(Stored items)

(** C30. Every request gets exactly one response: whatever is raised on the way, and
    also when sending the response raises, exactly one is begun on the connection, and
    it has one of ten statuses; a 304 is a GET's, has no body and no entity headers;
    any other response states the length of its body; without debugging a response of
    status 500 or more shows one of four fixed messages and nothing of the exception;
    a failed write closes its connection, and so does a response cut short by the
    socket; the header [Connection: close] is only sent when the connection closes; and
    when the headers of a write do not pass the guards, not a byte of its body is read
    and the backend is not run. *)
Theorem handler_replies replies read_body send d debug max close method request_path h w :
  reply_log replies read_body send →
  let '(out, w') := handle_datastore_request (W:=W) read_body send d debug max close method
                      request_path h w in
  replies w' = replies w ++ [h_response out] ∧
  well_answered debug method (h_response out) (h_close out) ∧
  (∃ w1 sent, send (h_response out) w1 = (sent, w') ∧ replies w1 = replies w ∧
     (is_ok sent = false → h_close out = true ∨ h_outcome out = sent) ∧
     (is_get method = false →
      is_ok (validate_write_headers d method (h_origin h) (h_host h) (read_write_token h)) = false →
      400 <= r_status (h_response out) ∧ w1 = w)).
Proof.
  intros Hlog.
  unfold handle_datastore_request, request_failed, can_send_error_response, close_write_connection.
  destruct (if is_get method then close_get_connection_if_body_announced h else (Ok tt, false))
    as [announced close'] eqn:Ec.
  match goal with |- context [match ?m w with _ => _ end] => set (run := m) end.
  assert (same_replies replies w (run w).2) as Hsame.
  { subst run. revert w. pose proof (dispatch_silent replies read_body send Hlog).
    pose proof (read_raw_body_silent replies read_body send Hlog).
    match goal with |- ∀ w, _ w (?m w).2 => change (follows (same_replies replies) m) end. walk. }
  assert (∀ r w1 sent w2, same_replies replies w w1 → send r w1 = (sent, w2) →
            replies w2 = replies w ++ [r]) as Hone.
  { intros r w1 sent w2 Hw Es. pose proof (rl_send _ _ _ Hlog r w1) as Hs. rewrite Es in Hs.
    by rewrite <- Hw. }
  destruct (run w) as [[result|e] w1] eqn:Er; cbn [snd] in Hsame.
  - assert (d_status result = 200 ∨ d_status result = 304 ∧ is_get method = true) as Hst.
    { subst run. apply M_bind_ok in Er as (? & ? & _ & Er).
      apply M_bind_ok in Er as (? & ? & _ & Er). apply M_bind_ok in Er as (raw & ? & _ & Er).
      rewrite dispatch_unlocked in Er. by eapply dispatch_status. }
    assert (∀ b : bool, is_get method = false →
      is_ok (validate_write_headers d method (h_origin h) (h_host h) (read_write_token h)) = b →
      b = true) as Hv.
    { intros b Hg Hv. subst run. rewrite Hg in *. injection Ec as <- <-.
      unfold mbind, M_bind, mlift in Er. by destruct (validate_write_headers _ _ _ _ _); subst. }
    destruct (send _ w1) as [[[]|e] w2] eqn:Es; cbn;
      (split; [by eapply Hone|]); (split; [apply answer_well; auto|]);
      (eexists w1, _; split; [exact Es|]); (split; [done|]); split; auto;
      intros Hg Hf; by specialize (Hv _ Hg Hf).
  - destruct (send _ w1) as [sent w2] eqn:Es. cbn. split; [by eapply Hone|]. split.
    { apply error_well. intros ->. apply orb_true_r. }
    eexists w1, _. split; [exact Es|]. split; [done|]. split; [by right|]. intros Hg Hv. split.
    { pose proof (error_status_range e) as Hs. apply list_elem_of_In in Hs.
      unfold error_status, error_response in *. destruct (error_clause e). simpl in *. lia. }
    subst run. rewrite Hg in *. injection Ec as <- <-. unfold mbind, M_bind, mlift in Er.
    destruct (validate_write_headers _ _ _ _ _); [done|]. by injection Er as _ <-.
Qed.
End Theorems.

(** * Client numbers *)

Lemma decimal_value_nonneg c d : decimal_value c = Some d → 0 <= d.
Proof.
  unfold decimal_value. destruct (list_find _ nd_zeros) as [[i z]|] eqn:E; [|done].
  apply list_find_Some in E as (_ & Hz & _). intros [= <-]. lia.
Qed.

Lemma digits_value_nonneg acc b s v : 0 <= acc → digits_value acc b s = Some v → 0 <= v.
Proof.
  revert acc b. induction s as [|c s IH]; intros acc b Ha; simpl.
  - destruct b; [by intros [= <-] | done].
  - destruct ((c =? 95) && b); [by apply IH|].
    destruct (decimal_value c) as [d|] eqn:Ed; [|done]. apply decimal_value_nonneg in Ed.
    apply IH. lia.
Qed.

(** A text of decimal digits has no sign. *)
Lemma int10_decimal s v : isdecimal s = true → int10 s = Some v → 0 <= v.
Proof.
  intros Hd. unfold isdecimal in Hd. apply andb_true_iff in Hd as [_ Hd].
  unfold int10. destruct (strip_by_split is_int_space s) as (w1 & w2 & Hs & _).
  set (body := strip_by is_int_space s) in *.
  assert (forallb is_decimal_char body = true) as Hb.
  { rewrite Hs, !forallb_app in Hd. zbool. done. }
  assert (∀ x y : Z, (match body with 43 :: s' => (1, s') | 45 :: s' => (-1, s') | _ => (1, body) end)
          = (1, body)) as E.
  { intros _ _. destruct body as [|c body']; [done|]. simpl in Hb. zbool.
    assert (c ≠ 43 ∧ c ≠ 45) as [H1 H2] by (split; intros ->; vm_compute in H; done).
    destruct c as [|p|]; try done. repeat (destruct p as [p|p|]; try done). }
  rewrite (E 0 0). destruct (max_str_digits <? _); [done|]. intros Hv.
  destruct (digits_value 0 false body) as [n|] eqn:En; [|done].
  apply digits_value_nonneg in En; [|done]. injection Hv as <-. lia.
Qed.

(** A client number that passes is the decimal text of an integer below
    2^32, whatever spaces, leading zeros or digits of other scripts it was
    written with. *)
Theorem client_query_value_range value s :
  validate_client_query_value value = Ok s → ∃ n, 0 <= n < 2 ^ 32 ∧ s = str_of_int n.
Proof.
  unfold validate_client_query_value. destruct (isdecimal (strip value)) eqn:Ed; [|done].
  cbn [negb]. destruct (int10 (strip value)) as [n|] eqn:En; [|done].
  destruct (MAX_CLIENT_ID <? n) eqn:Em; [done|]. intros [= <-]. zbool.
  apply int10_decimal in En; [|done]. exists n. unfold MAX_CLIENT_ID in Em. split; [lia|done].
Qed.

Lemma client_query_value_range_witness :
  validate_client_query_value (s! " 0042 ") = Ok (s! "42") ∧
  ∃ n, 0 <= n < 2 ^ 32 ∧ s! "42" = str_of_int n.
Proof.
  assert (validate_client_query_value (s! " 0042 ") = Ok (s! "42")) as E
    by (vm_compute; reflexivity).
  split; [exact E|]. exact (client_query_value_range _ _ E).
Defined.

(** ** A concrete write *)

Definition demo_lib : HttpLib := {|
  http_url := any_netloc; http_python := demo_python
|}.

Definition demo_body : pystr := [123; 34] ++ s! "value" ++ [34; 58; 34] ++ s! "win" ++ [34; 125].

Definition demo_backend : Backend (list bytes) := {|
  run_get := λ _ _ _ _ w, (Ok {| body := []; etag := None; status := None;
                                  content_type := None |}, w);
  run_post := λ _ b _ w, (Ok {| body := b; etag := None; status := None;
                                content_type := None |}, w ++ [b]);
  log_write := λ _ _ _ w, w;
  status_provider := None
|}.

Definition demo_dispatcher : dispatcher :=
  {| allow_writes := true; write_token := Some (s! "secret"); allow_remote_writes := false;
     validate_writes := true; allow_unknown_writes := false |}.

Lemma write_guarded_witness :
  let '(r, w') := dispatch_datastore_request (H := demo_lib) (H0 := demo_backend)
    demo_dispatcher (s! "POST") (s! "/datastore/host/os?client=7") demo_body []
    (Some (s! "http://localhost:1280")) (Some (s! "localhost:1280")) (Some (s! "secret")) None [] in
  w' = [demo_body] ∧ ∃ path sent client,
    write_allowed (H := demo_lib) demo_dispatcher path sent client
      (Some (s! "http://localhost:1280")) (Some (s! "localhost:1280")) (Some (s! "secret")).
Proof.
  pose proof (write_guarded (H := demo_lib) (H0 := demo_backend) demo_dispatcher (s! "POST")
    (s! "/datastore/host/os?client=7") demo_body [] (Some (s! "http://localhost:1280"))
    (Some (s! "localhost:1280")) (Some (s! "secret")) None [] eq_refl) as Hw.
  assert (∃ r, dispatch_datastore_request (H := demo_lib) (H0 := demo_backend)
    demo_dispatcher (s! "POST") (s! "/datastore/host/os?client=7") demo_body []
    (Some (s! "http://localhost:1280")) (Some (s! "localhost:1280")) (Some (s! "secret")) None []
    = (Ok r, [demo_body])) as [r E] by (eexists; vm_compute; reflexivity).
  rewrite E in Hw. rewrite E. split; [reflexivity|].
  destruct Hw as [(path & sent & client & Hw & _) | [Hw _]]; [|discriminate Hw].
  exists path, sent, client. exact Hw.
Defined.

(** A backend beside the responses of a connection that breaks on contents over 404
    bytes. *)
Definition wire_backend : Backend (list bytes * list response) := {|
  run_get := λ p c i f w, let '(r, w') := run_get (Backend := demo_backend) p c i f w.1 in (r, (w', w.2));
  run_post := λ p b c w, let '(r, w') := run_post (Backend := demo_backend) p b c w.1 in (r, (w', w.2));
  log_write := λ _ _ _ w, w;
  status_provider := None
|}.
Definition wire_send (r : response) : M (list bytes * list response) unit := λ w,
  (if 404 <? zlen (r_content r) then Err (OSError 32) else Ok tt, (w.1, w.2 ++ [r])).
Definition wire_read (body : bytes) (n : Z) : M (list bytes * list response) bytes := λ w,
  (Ok (ztake n body), w).
Definition wire_headers : headers :=
  {| h_origin := None; h_host := Some (s! "localhost:1280"); h_token := Some (s! "secret");
     h_authorization := None; h_content_type := None; h_if_none_match := None;
     h_transfer_encoding := None; h_content_length := Some (s! "15") |}.

Definition wire_request : list bytes * list response → handled * (list bytes * list response) :=
  handle_datastore_request (H := demo_lib) (H0 := wire_backend) (wire_read demo_body) wire_send
    demo_dispatcher false 61440 false (s! "POST") (s! "/datastore/host/os") wire_headers.

Lemma handler_replies_witness :
  let '(out, w') := wire_request ([], []) in
  w'.1 = [demo_body] ∧ w'.2 = [h_response out] ∧ r_status (h_response out) = 200.
Proof.
  assert ((wire_request ([], [])).2.1 = [demo_body] ∧
          r_status (h_response (wire_request ([], [])).1) = 200) as [H1 H2]
    by (split; vm_compute; reflexivity).
  pose proof (handler_replies (H := demo_lib) (H0 := wire_backend) snd (wire_read demo_body) wire_send
    demo_dispatcher false 61440 false (s! "POST") (s! "/datastore/host/os") wire_headers ([], [])) as Hr.
  fold (wire_request ([], [])) in Hr. destruct (wire_request ([], [])) as [out w'].
  destruct Hr as [Hw _]; [by split|]. split; [exact H1|]. split; [exact Hw|exact H2].
Defined.
(** The body of a request, as it is read. *)
Lemma raw_body_of q s raw s' :
  read_raw_body (read_body q) max (hr_headers q) s = (Ok raw, s') →
  ∃ n, announced_length (hr_headers q) = Some n ∧ 0 <= n <= max ∧ n <= zlen (hr_body q) ∧
       utf8_decode (ztake n (hr_body q)) = Ok raw.
Proof.
  intros E. apply read_raw_body_ok in E as (n & b & Hl & Hm & Hb & Hr & Hread).
  assert (b = ztake n (hr_body q)) as ->.
  { destruct Hread as [->|(w0 & w1 & Hread)]; [by destruct b|by eapply read_bytes]. }
  exists n. split_and!; [done|lia|lia| |done]. rewrite <- Hb at 1. unfold ztake, zlen.
  rewrite length_take. lia.
Qed.

Lemma quiet_raw_body q h : quiet csent (read_raw_body (read_body q) max h).
Proof. unfold read_raw_body, _read_exact_body_bytes. cbv zeta. walk. Qed.

Lemma error_not_200 e close : r_status (error_response debug e close) ≠ 200.
Proof.
  unfold error_response. pose proof (error_status_range e) as He. unfold error_status in He.
  destruct (error_clause e) as [st pub]. cbn in *. intros ->.
  repeat (apply elem_of_cons in He as [?|He]; [lia|]). by apply elem_of_nil in He.
Qed.

(** The frames of a response that is sent after some frames. *)
Lemma send_after r s1 s new :
  csent s1 = csent s ++ new →
  ∃ new', csent (send r s1).2 = csent s ++ new' ∧ posts_in new' = posts_in new.
Proof.
  intros E. destruct (send_quiet r s1) as (n2 & E2 & Q2). exists (new ++ n2).
  rewrite E2, E, app_assoc, posts_in_app, Q2, app_nil_r. done.
Qed.

#[local] Hint Resolve quiet_raw_body quiet_dispatch_get : walk.

(** What one request sends, and what its reply says of that. *)
Lemma serve_request_caused q s :
  let '(h, s') := serve_request cfg stderr status read_body send d debug max q s in
  ∃ new o, csent s' = csent s ++ new ∧ posts_in new = option_list o ∧
           caused d max (Served q) (Some h) o.
Proof.
  unfold serve_request, handle_datastore_request, request_failed, can_send_error_response, close_write_connection.
  fold backend.
  destruct (if is_get _ then close_get_connection_if_body_announced _ else _) as [an cl].
  match goal with |- context [match ?m s with _ => _ end] => set (run := m) end.
  assert (∀ r s1, run s = (r, s1) → ∃ new, csent s1 = csent s ++ new ∧
            if bool_decide (hr_verb q = GET) then posts_in new = [] else
            written q _ r new) as Hrun.
  { intros r s1 Er. destruct (bool_decide (hr_verb q = GET)) eqn:Ev.
    - apply bool_decide_eq_true in Ev. assert (quiet csent run) as Hq by (subst run; rewrite Ev; walk).
      destruct (Hq s) as (new & E & Q). rewrite Er in *. eauto.
    - assert (is_get (method_of (hr_verb q)) = false) as Hg by (by destruct (hr_verb q)).
      assert (appends csent (written q _) run) as Hq.
      { subst run. rewrite Hg. do 2 (apply (appends_bind _ _ (written_stable _)); [walk|intros ?]).
        apply (appends_known _ _ (written_stable _)); [walk|]. intros s0 raw s2 Hraw.
        apply raw_body_of in Hraw as (n & Hl & Hm & Hb & Hraw).
        rewrite dispatch_unlocked. by apply (dispatch_written q n). }
      destruct (Hq s) as (new & E & Q). rewrite Er in *. eauto. }
  destruct (run s) as [[result|e] s1]; destruct (Hrun _ _ eq_refl) as (new & E & Hn); clear Hrun run.
  - set (r := answer _ _ _). destruct (send_after r s1 s new E) as (new' & E' & Hp).
    assert (∃ o, posts_in new' = option_list o ∧
              ∀ h, caused d max (Served q) (Some h) o) as (o & Ho & Hc).
    { rewrite Hp. case_bool_decide as Hv; [exists None; split; [done|]; by constructor|].
      destruct Hn as [[_ [=]]|(rq & Hn & Hw)]. exists (Some rq). split; [done|]. by constructor. }
    destruct (send r s1) as [[] s2]; exists new', o; split_and!; eauto.
  - set (r := error_response _ _ _). destruct (send_after r s1 s new E) as (new' & E' & Hp).
    assert (∃ o, posts_in new' = option_list o ∧ ∀ h, h_response h = r →
              caused d max (Served q) (Some h) o) as (o & Ho & Hc).
    { rewrite Hp. case_bool_decide as Hv; [exists None; split; [done|]; by constructor|].
      destruct Hn as [[Hn _]|(rq & Hn & Hw)]; [exists None|exists (Some rq)]; split; auto.
      - intros h Hh. constructor. intros _. rewrite Hh. apply error_not_200.
      - by constructor. }
    destruct (send r s1) as [sent s2]. exists new', o. auto.
Qed.

(** What a run of the server sends, over a coordinator's device. *)
Lemma server_written es x :
  let '(replies, x') := run_server cfg stderr status read_body send d debug max es x in
  ∃ new posts, csent x'.2 = csent x.2 ++ new ∧ Forall3 (caused d max) es replies posts ∧
    posts_in new = omap id posts.
Proof.
  revert x. induction es as [|e es IH]; intros x; cbn [run_server].
  { exists [], []. rewrite app_nil_r. by repeat constructor. }
  assert (∃ new o h, csent (server_step cfg stderr status read_body send d debug max e x).2.2
                    = csent x.2 ++ new ∧ posts_in new = option_list o ∧
                   (server_step cfg stderr status read_body send d debug max e x).1 = h ∧
                   caused d max e h o) as (n1 & o & h & E1 & Hp1 & Hh & Hc).
  { destruct x as [captured s]. destruct e as [q| |]; cbn [server_step].
    - pose proof (serve_request_caused q s) as Hs. destruct (serve_request _ _ _ _ _ _ _ _ _ _) as [h s1].
      destruct Hs as (new & o & ? & ? & ?). by exists new, o, (Some h).
    - exists [], None, None. rewrite app_nil_r. split_and!; auto. constructor.
    - destruct captured as [[i e]|].
      + destruct (quiet_poll cfg i e s) as (new & ? & ?). exists new, None, None.
        split_and!; auto. constructor.
      + exists [], None, None. rewrite app_nil_r. split_and!; auto. constructor. }
  destruct (server_step _ _ _ _ _ _ _ _ e x) as [h' x1]. cbn [fst snd] in *. subst h'.
  specialize (IH x1). destruct (run_server _ _ _ _ _ _ _ _ es x1) as [hs x2].
  destruct IH as (n2 & posts & E2 & Hf & Hp2). exists (n1 ++ n2), (o :: posts).
  rewrite E2, E1, app_assoc, posts_in_app, Hp1, Hp2. split_and!; auto; [by constructor|].
  by destruct o.
Qed.
End SafeWrites.

(** * The proxy over USB *)

(** A transport and its host have a clock that never goes back. *)
Class UsbClock (W : Type) `{UsbEnv W} := {
  time_of : W → Z;
  monotonic_reads w : (monotonic w).1 = time_of w;
  time_forward : usb_follows (λ w w', time_of w <= time_of w') (λ _, True)
}.

#[global] Instance time_preorder {W} (t : W → Z) : PreOrder (λ w w', t w <= t w').
Proof. split; [intros w | intros a b c]; lia. Qed.

Section UsbStack.
Context {W : Type} `{UsbEnv W} `{SessionOps datastore W}.
Variable poll_callbacks : bool → callbacks (W := W).
Variable wait_on : Z → coordinator * MSt datastore W → coordinator * MSt datastore W.
Variable acquire_fg : W → result unit * W.
Variable acquire_poll : coordinator * MSt datastore W → bool * (coordinator * MSt datastore W).
Variable release : W → W.
Variable key_of : exn → pystr * pystr.
Variable log_to : pystr * pystr → W → W.

(** What the arbitration, the condition and the log do to the world, for a preorder. *)
Record host_follows (R : W → W → Prop) : Prop := {
  hf_wait t s : R s.2.2 (wait_on t s).2.2;
  hf_acquire w : R w (acquire_fg w).2;
  hf_release w : R w (release w);
  hf_log k w : R w (log_to k w)
}.

#[local] Instance usb_env : CoordEnv (MSt datastore W) :=
  usb_coordinator poll_callbacks wait_on acquire_fg acquire_poll release key_of log_to.

(** The coordinator's calls over USB sessions. *)
Lemma usb_calls_follow (R : W → W → Prop) `{!PreOrder R} (plain : bytes → Prop) :
  usb_follows R plain → session_follows R → host_follows R → coord_follows (on_world R).
Proof.
  intros Hu Hs Hh. split; unfold on_world; cbn.
  - intros [m w]. cbn. pose proof (uf_monotonic R plain Hu w) as Hm. by destruct (monotonic w).
  - apply (hf_wait R Hh).
  - intros [m w]. cbn. pose proof (hf_acquire R Hh w). by destruct (acquire_fg w).
  - intros [m w]. apply (hf_release R Hh).
  - intros k [m w]. apply (hf_log R Hh).
  - intros p e c t f s. apply (walk_call R Hs). intros d w.
    apply (walk_usb_get R plain Hu p e c t no_callbacks f (no_callbacks_follow R) (d, w)).
Qed.

(** Reads of the proxy send no write request and its writes at most one: the
    coordinator's view of the wire, over USB. *)
Definition usb_wire `{!UsbLog W}
    (Hs : session_follows (asks sent)) (Hh : host_follows (λ w w', sent w' = sent w))
    (Hc : ∀ i, callbacks_follow (asks sent) (poll_callbacks i)) : CoordWire (MSt datastore W).
Proof.
  refine {| coord_sent := managed_sent sent |}; unfold managed_sent; cbn.
  - intros [m w]. cbn. pose proof (sent_monotonic w) as Hm. by destruct (monotonic w).
  - apply (hf_wait _ Hh).
  - intros [m w]. cbn. pose proof (hf_acquire _ Hh w). by destruct (acquire_fg w).
  - intros [m w]. apply (hf_release _ Hh).
  - intros k [m w]. apply (hf_log _ Hh).
  - intros p e c t f. apply (walk_call (asks sent) Hs). intros d w.
    exact (walk_usb_get (asks sent) asking asking_follows p e c t no_callbacks f
             (no_callbacks_follow _) (d, w)).
  - intros p e t i. apply (walk_call (asks sent) Hs). intros d w.
    exact (walk_usb_get (asks sent) asking asking_follows p e None t _ None (Hc i) (d, w)).
  - intros p j c. apply (call_appends sent Hs (λ A, posted p j c)); [apply posted_stable|].
    intros d w. exact (usb_post_posted p j c DEFAULT_RESPONSE_TIMEOUT_MS (d, w)).
Defined.

(** Its time, when waiting takes some. *)
Definition usb_coord_clock `{!UsbClock W}
    (Hs : session_follows (λ w w', time_of w <= time_of w'))
    (Hh : host_follows (λ w w', time_of w <= time_of w'))
    (Hw : ∀ t s, time_of s.2.2 < time_of (wait_on t s).2.2) : CoordClock (MSt datastore W).
Proof.
  pose proof (usb_calls_follow _ _ time_forward Hs Hh) as Hf.
  refine {| clock_of := λ s, time_of s.2 |}.
  - intros [m w]. cbn. pose proof (monotonic_reads w) as Hm. by destruct (monotonic w).
  - apply (kf_now _ Hf).
  - apply Hw.
  - apply (kf_get _ Hf).
  - apply (kf_acquire _ Hf).
  - apply (kf_release _ Hf).
  - apply (kf_log _ Hf).
Defined.
End UsbStack.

TASK DESCRIPTION: Going back over the entries above, copy word for word every line from the one that has "intros E. apply" on through the one that has "destruct (if is_get _".

RESPONSE TO THIS TASK:
  intros E. apply read_raw_body_ok in E as (n & b & Hl & Hm & Hb & Hr & Hread).
  assert (b = ztake n (hr_body q)) as ->.
  { destruct Hread as [->|(w0 & w1 & Hread)]; [by destruct b|by eapply read_bytes]. }
  exists n. split_and!; [done|lia|lia| |done]. rewrite <- Hb at 1. unfold ztake, zlen.
  rewrite length_take. lia.
Qed.

Lemma quiet_raw_body q h : quiet csent (read_raw_body (read_body q) max h).
Proof. unfold read_raw_body, _read_exact_body_bytes. cbv zeta. walk. Qed.

Lemma error_not_200 e close : r_status (error_response debug e close) ≠ 200.
Proof.
  unfold error_response. pose proof (error_status_range e) as He. unfold error_status in He.
  destruct (error_clause e) as [st pub]. cbn in *. intros ->.
  repeat (apply elem_of_cons in He as [?|He]; [lia|]). by apply elem_of_nil in He.
Qed.

(** The frames of a response that is sent after some frames. *)
Lemma send_after r s1 s new :
  csent s1 = csent s ++ new →
  ∃ new', csent (send r s1).2 = csent s ++ new' ∧ posts_in new' = posts_in new.
Proof.
  intros E. destruct (send_quiet r s1) as (n2 & E2 & Q2). exists (new ++ n2).
  rewrite E2, E, app_assoc, posts_in_app, Q2, app_nil_r. done.
Qed.

#[local] Hint Resolve quiet_raw_body quiet_dispatch_get : walk.

(** What one request sends, and what its reply says of that. *)
Lemma serve_request_caused q s :
  let '(h, s') := serve_request cfg stderr status read_body send d debug max q s in
  ∃ new o, csent s' = csent s ++ new ∧ posts_in new = option_list o ∧
           caused d max (Served q) (Some h) o.
Proof.
  unfold serve_request, handle_datastore_request, request_failed, can_send_error_response, close_write_connection.
  fold backend.
  destruct (if is_get _ then close_get_connection_if_body_announced _ else _) as [an cl].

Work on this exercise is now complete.